As an industry leader, and with agent locations in over 200 countries and territories, Western Union is focused on implementing strong compliance programmes designed to detect and prevent money laundering and other criminal activities globally.


It added significantly to its compliance organisation throughout 2014, for instance, growing it to more than 2,000 people and has invested over $100 million in state-of-the-art compliance controls. “This improves security and offers peace of mind, whether you’re sending or receiving money,” says Mr Alvisini.

Alongside individuals, organisations, especially small and medium-sized enterprises (SMEs) and non-governmental organisations (NGOs), are also benefitting from Western Union’s global reach, coupled with its constant innovation. Offering services in over 30 countries with more than 100,000 clients around the world, Western Union Business Solutions, an operating division of Western Union, is a global financial services partner for organisations engaged in international business. It provides multi-currency cash management and payment services for businesses of all sizes that operate internationally, many of which are SMEs.

SMEs are increasingly internationalising. According to Oxford Economics this year, nearly half will generate over 20 per cent of their revenues outside their home country with the number of SMEs that operate in six or more countries increasing by 129 per cent. In support, Western Union Business Solutions provides foreign exchange risk management services that improve cash flow and increase profitability, in addition to efficient and scalable global payment products. Dedicated relationship managers help SMEs and larger businesses with cross-border payments.

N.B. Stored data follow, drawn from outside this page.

(* ===== verification/GoNet.v ===== *)
(** * Network addresses

    The parts of the Go packages [net] and [net/netip] that the outbound guard
    uses: parsing of addresses, networks and host:port pairs, and the address
    classes.  An address is a byte slice, of 4 or 16 bytes when it is valid. *)

From stdpp Require Import base list strings.
From Stdlib Require Import Ascii ZArith Lia.
From S2P Require Import Prelude GoStrings.

Open Scope Z_scope.

(** [net.IP]: bytes as integers; a nil address is [None] where one can occur. *)
Abbreviation IP := (list Z).

Definition v4InV6Prefix : list Z := [0; 0; 0; 0; 0; 0; 0; 0; 0; 0; 255; 255].

(** [net.IPv4]: the 16-byte form. *)
Definition IPv4 (a b c d : Z) : IP := v4InV6Prefix ++ [a; b; c; d].

Definition To4 (ip : IP) : option IP :=
  if bool_decide (length ip = 4%nat) then Some ip
  else if bool_decide (length ip = 16%nat) && bool_decide (take 12 ip = v4InV6Prefix) then Some (drop 12 ip)
  else None.

Definition To16 (ip : IP) : option IP :=
  if bool_decide (length ip = 4%nat) then Some (v4InV6Prefix ++ ip)
  else if bool_decide (length ip = 16%nat) then Some ip
  else None.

“As well as SME importers and exporters, we also have clients in key verticals,” says Tony Crivelli, vice president Western Union Business Solutions UK and Europe. “These include universities and colleges that might be receiving funds from international students or sending professors abroad for assignments. Pensions and payroll providers are also important partners who we work with to provide international payment services for their customers.”

Thanks to Western Union Business Solutions’ global reach, its business customers can send money around the world quickly, easily and cost effectively. “Other networks have numerous correspondent banks involved in the payment process, and along the way service charges and fees are deducted. These can be significant for smaller payments,” says Mr Crivelli. “So we’ve developed GlobalPay, a system that interfaces with our own network, and allows SMEs to send a payment in full and on time without expensive banking fees.”

Western Union Business Solutions has also helped more than 700 NGOs to send $2.3billion around the world. “Western Union NGO Global Pay enables NGOs to make international account-to-cash payments,” says Mr Crivelli. “They’re able to do this from one platform because we bring the Western Union Business Solutions network and the Western Union cash disbursement network together.”

It’s another example of how this long-established company is innovating and using its global reach to transfer funds quickly, reliably and conveniently in the form that suits customers.